C'est donc une armée de 400 têtes de bétail qui arrive à la suite de la cavalière ; bœufs, moutons, vaches et cochons, la bergère était à son affaire ! Après une traversée de la Loire miraculeuse ; le vent changeant subitement de sens afin de permettre aux chalands orléanais de rejoindre la dame et sa merveilleuse compagnie. Le chef militaire de la place : Dunois, n'a que faire de la donzelle et la laisse mariner toute une journée dans un château voisin de Reuilly. Il n'est pas question qu'elle fasse une entrée triomphale dans la ville.
C'est ainsi le lendemain, le 29 au soir, qu'elle pénètre sur le futur théâtre de ses exploits et malgré l'heure tardive, le petit peuple l'accueille en héroïne. On ne peut jamais manipuler la populace. On lui envoyait une modeste arme psychologique, la foule avait l'intention d'en faire celle qui prendrait en main son destin. Dunois rongeait son frein et fit tout pour calmer les ardeurs de la livreuse de bétail céleste.

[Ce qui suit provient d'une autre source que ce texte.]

(** * photinia/widgets.py: a shallow embedding of the widget layer

    The Python module builds TensorFlow graphs.  The embedding keeps what the
    module itself decides: constructor-time validation, the shape arithmetic,
    the build/setup life cycle with the class-level registry
    [Widget.INSTANCES], the recurrent step functions as graph terms, and the
    parameter access helpers.  The framework is reduced to the small state
    the module observes: the current variable scope, the collection of
    variables and the values held by the session. *)

From Stdlib Require Import ZArith QArith Qround String Ascii List Lia Bool.
From stdpp Require Import gmap strings list pretty.

Local Open Scope string_scope.

(** ** Python values and exceptions *)

Module Py.

(** Exceptions raised by the module or by the interpreter on its behalf. *)
Inductive exn : Type :=
| ValueError (msg : string)
| RuntimeError (msg : string)
| TypeError (msg : string)
| KeyError (key : string)
| AttributeError (attr : string)
| IndexError
| ZeroDivisionError
| NotImplementedError.

(** What a call produces: a value or a raised exception. *)
Inductive outcome (A : Type) : Type :=
| Return (a : A)
| Raise (e : exn).
Arguments Return {A} a.
Arguments Raise {A} e.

Le 30 avril, la demoiselle doit forcer la porte de Dunois pour être reçue. Elle est renvoyée dans les cordes par le représentant du roi : on ne peut rien faire sans une armée digne de ce nom et l'escorte qu'on lui avait confiée était repartie à Blois par la rive sud. Jeanne était bien seule pour gagner une guerre qui a toujours été une affaire d'hommes. La bergère se fâche et lui demande d'aller chercher des soldats auprès du roi ! Ulcérée, la bergère va toiser les anglais en deux forteresses. Les premiers insultent ses compagnons d'armes en les qualifiant de maquereaux, les seconds font terrible prophétie en la traitant de sorcière et en lui promettant le bûcher !

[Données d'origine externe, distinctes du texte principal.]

(** * Maximum Similarity Counter (MSC.py): embedding and properties

    A shallow embedding of [src/MSC.py]: the classes [MSC] and
    [MSCMultiple] become the modules of the same names.

    - A Python [str] is a list of Unicode code points ([N]); [ord] is the
      injection into [Z], the type of Python [int] and of the entries of the
      integer numpy arrays.
    - A numpy [float64] is a real number or [NaN].  Sums and quotients of
      finite values are exact.  The one rounding that is kept is the
      underflow of [np.exp] (see [Np.exp]): it decides whether a score can
      be [0.0], and the differences of character codes reach it easily
      ([np.exp(-0.5 * 39 ** 2)] is already [0.0]).
    - Calls that can raise return an [outcome]; the only operation of the
      program with a failure mode is the subtraction of two numpy arrays,
      which raises [ValueError] on shapes that do not broadcast.
    - [verbose] only prints and is left out. *)

From Stdlib Require Import String Ascii.
From Stdlib Require Import List ZArith NArith Bool Arith Lia.
From Stdlib Require Import Reals Lra.
Import ListNotations.

Set Implicit Arguments.

(** ** Python strings *)

Definition char := N.
Definition str := list char.

(** A literal of the source, as code points (ASCII literals only). *)
Definition lit (s : string) : str :=
  List.map N_of_ascii (list_ascii_of_string s).

Definition SPACE : char := 32%N.
Definition NEWLINE : char := 10%N.
Definition NUL : char := 0%N.
Definition E_ACUTE : char := 233%N.
Definition E_GRAVE : char := 232%N.

Module Py.

Local Open Scope N_scope.

(** [str.lower]: the Unicode lowercase mapping, one code point at a time.
    It is written out on ASCII, on Latin-1 and on the two code points
    outside ASCII whose image contains an ASCII letter (U+0130, whose
    image is two code points, and the Kelvin sign U+212A).  Every other
    code point is kept: its image is neither whitespace, nor an ASCII
    letter or digit, nor one of the two folded accents, so that [clean]
    treats the code point and its image alike. *)
Definition lower_char (c : char) : str :=
  if (65 <=? c) && (c <=? 90) then [c + 32]
  else if (192 <=? c) && (c <=? 222) && negb (c =? 215) then [c + 32]
  else if c =? 304 then [105; 775]
  else if c =? 8490 then [107]
  else [c].

Definition lower (s : str) : str := flat_map lower_char s.

(** [s.replace(old, new)] for a one-character [old]. *)
Definition replace (old : char) (new : str) (s : str) : str :=
  flat_map (fun c => if c =? old then new else [c]) s.

(** [str.isspace] on one code point: the whitespace of [str.strip()]. *)
Definition isspace (c : char) : bool :=
  ((9 <=? c) && (c <=? 13)) || ((28 <=? c) && (c <=? 32))
  || (c =? 133) || (c =? 160) || (c =? 5760)
  || ((8192 <=? c) && (c <=? 8202))
  || (c =? 8232) || (c =? 8233) || (c =? 8239) || (c =? 8287)
  || (c =? 12288).

Fixpoint lstrip (s : str) : str :=
  match s with
  | c :: s' => if isspace c then lstrip s' else s
  | [] => []
  end.

Definition rstrip (s : str) : str := rev (lstrip (rev s)).

Definition strip (s : str) : str := rstrip (lstrip s).

(** [re.sub(' +', ' ', s)]: every maximal run of spaces becomes one. *)
Fixpoint collapse (s : str) : str :=
  match s with
  | c :: s' =>
      if c =? SPACE then
        match s' with
        | d :: _ => if d =? SPACE then collapse s' else c :: collapse s'
        | [] => [c]
        end
      else c :: collapse s'
  | [] => []
  end.

(** [s.split(" ")]: cut at every single space; never the empty list. *)
Fixpoint split (s : str) : list str :=
  match s with
  | [] => [[]]
  | c :: s' =>
      if c =? SPACE then [] :: split s'
      else match split s' with
           | w :: ws => (c :: w) :: ws
           | [] => [[c]]
           end
  end.

(** [sep.join(parts)]. *)
Fixpoint join (sep : str) (parts : list str) : str :=
  match parts with
  | [] => []
  | [p] => p
  | p :: ps => p ++ sep ++ join sep ps
  end.

End Py.

(** ** Exceptions *)

Inductive exn := ValueError.

Inductive outcome (A : Type) :=
| Ok (a : A)
| Raise (e : exn).
Arguments Raise {A} e.

Definition bind {A B} (m : outcome A) (k : A -> outcome B) : outcome B :=
  match m with
  | Ok a => k a
  | Raise e => Raise e
  end.

Notation "x <- m ;; k" := (bind m (fun x => k))
  (at level 61, m at next level, right associativity).

(** The body of a [for] loop run over a list, its results appended to a
    list that starts empty. *)
Fixpoint for_each {A B} (body : A -> outcome B) (l : list A) : outcome (list B) :=
  match l with
  | [] => Ok []
  | a :: l' => b <- body a ;; bs <- for_each body l' ;; Ok (b :: bs)
  end.

(** ** numpy *)

Inductive float64 :=
| Num (r : R)
| NaN.

Module Np.

Local Open Scope R_scope.

(** The least positive [float64] is [2^-1074]; a positive real below half
    of it rounds to [0.0]. *)
Definition underflow : R := / 2 ^ 1075.

(** [np.exp] on a [float64]: the exponential, and [0.0] where the
    exponential is below [underflow].  The arguments met here are
    [-0.5 * x ** 2] for an integer [x], none of which comes near the
    threshold (about [-745.13]): [-722.0] is above it and [-760.5] below. *)
Definition exp (x : R) : R :=
  if Rlt_dec (Rtrigo_def.exp x) underflow then 0 else Rtrigo_def.exp x.

(** [a - b] on one-dimensional integer arrays, with numpy's broadcasting:
    equal lengths, or one of the two of length one. *)
Definition sub (a b : list Z) : outcome (list Z) :=
  if (length a =? length b)%nat then
    Ok (List.map (fun p => (fst p - snd p)%Z) (combine a b))
  else if (length b =? 1)%nat then
    Ok (List.map (fun x => (x - hd 0%Z b)%Z) a)
  else if (length a =? 1)%nat then
    Ok (List.map (fun y => (hd 0%Z a - y)%Z) b)
  else Raise ValueError.

(** [np.sum] of an array of finite values. *)
Definition sum (l : list R) : R := fold_right Rplus 0 l.

(** [np.sum] of a list of [float64]: [nan] as soon as one entry is. *)
Fixpoint fsum (l : list float64) : float64 :=
  match l with
  | [] => Num 0
  | NaN :: _ => NaN
  | Num r :: l' =>
      match fsum l' with
      | Num t => Num (r + t)
      | NaN => NaN
      end
  end.

(** [x / n] for a [float64] [x] that is the sum of [n] values: with
    [n = 0] the sum is [0.0] and numpy's [0.0 / 0] is [nan] (a
    RuntimeWarning, no exception). *)
Definition div_len (x : float64) (n : nat) : float64 :=
  match x, n with
  | NaN, _ => NaN
  | Num _, O => NaN
  | Num r, _ => Num (r / INR n)
  end.

(** [np.mean] of a list of [float64]; [nan] on the empty list. *)
Definition mean (l : list float64) : float64 := div_len (fsum l) (length l).

End Np.

(** ** class MSC *)

Module MSC.

(** [np.exp(- 0.5 * x ** 2 / s ** 2)] on one entry of an integer array.
    The program only ever calls it with the default [s = 1]. *)
Definition kernel (x s : Z) : R :=
  Np.exp (- (1 / 2) * IZR (x ^ 2) / IZR (s ^ 2)).

(** [np.sum(self.kernel(X)) / len(X)], the kernel taken with its default
    [s = 1] on every entry of [X]. *)
Definition S (X : list Z) : float64 :=
  Np.div_len (Num (Np.sum (List.map (fun x => kernel x 1) X))) (length X).

Definition _ord (text : str) : list Z := List.map Z.of_N text.

Definition equalizeTexts (text1 text2 : str) : str * str :=
  let n1 := length (Py.split text1) in
  let n2 := length (Py.split text2) in
  if (n2 <? n1)%nat then
    let n := (n1 - n2)%nat in
    (text1, text2 ++ Py.join [SPACE] (repeat [NUL] n))
  else
    let n := (n2 - n1)%nat in
    (text1 ++ Py.join [SPACE] (repeat [NUL] n), text2).

Definition clean (text : str) : str :=
  let text := Py.lower text in
  let text := Py.replace E_ACUTE (lit "e") text in
  let text := Py.replace E_GRAVE (lit "e") text in
  let text := Py.replace NEWLINE (lit " ") text in
  let text := Py.strip text in
  let text := Py.collapse text in
  filter (fun letter =>
            ((97 <=? letter) && (letter <=? 122)
             || (48 <=? letter) && (letter <=? 57)
             || (letter =? SPACE))%N) text.

(** The body of the loop of [similarity] on one pair of aligned words:
    the score [s] that is appended to [sim]. *)
Definition similarity_body (words : str * str) : outcome float64 :=
  let (word1, word2) := words in
  let int1 := _ord word1 in
  let int2 := _ord word2 in
  let n1 := length int1 in
  let n2 := length int2 in
  let (int1, int2) :=
    if (n2 <? n1)%nat then (int1, int2 ++ repeat 0%Z (n1 - n2))
    else (int1 ++ repeat 0%Z (n2 - n1), int2) in
  z <- Np.sub int2 int1 ;;
  Ok (S z).

Definition similarity (text1 text2 : str) : outcome float64 :=
  let text1 := clean text1 in
  let text2 := clean text2 in
  let (text1, text2) := equalizeTexts text1 text2 in
  sim <- for_each similarity_body
           (combine (Py.split text1) (Py.split text2)) ;;
  Ok (Np.mean sim).

End MSC.

(** ** class MSCMultiple *)

Module MSCMultiple.

Definition similarity (fields1 fields2 : list str) : outcome float64 :=
  sim <- for_each (fun fields => MSC.similarity (fst fields) (snd fields))
           (combine fields1 fields2) ;;
  Ok (Np.mean sim).

End MSCMultiple.

(** ** Values computed on the way *)

(** The array [z = int2 - int1] of the loop body: the codes of [word2]
    minus those of [word1], the shorter of the two padded with zeros. *)
Definition word_diff (word1 word2 : str) : list Z :=
  let int1 := MSC._ord word1 in
  let int2 := MSC._ord word2 in
  List.map (fun p => (snd p - fst p)%Z)
    (combine (int1 ++ repeat 0%Z (length int2 - length int1))
             (int2 ++ repeat 0%Z (length int1 - length int2))).

(** The pairs of words that the loop of [MSC.similarity] visits. *)
Definition aligned_words (text1 text2 : str) : list (str * str) :=
  let (text1, text2) := MSC.equalizeTexts (MSC.clean text1) (MSC.clean text2) in
  combine (Py.split text1) (Py.split text2).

Le dimanche 1er mai, Dunois finit par céder à l'hystérique jeune fille. Il part à Blois chercher quelques hommes d'armes pour la calmer. Les échevins de la ville ne sont pas très contents, des soldats supplémentaires, ce seront encore d'autres bouches à nourrir. Elle ennuie vraiment les décideurs cette cavalière énervée ! Pendant trois jours, les notables cherchent à l'amadouer en lui offrant 7 pintes de vin et une alose (un poisson migrateur succulent qui remonte le fleuve à cette époque de l'année). Le temps passe sans enthousiasme !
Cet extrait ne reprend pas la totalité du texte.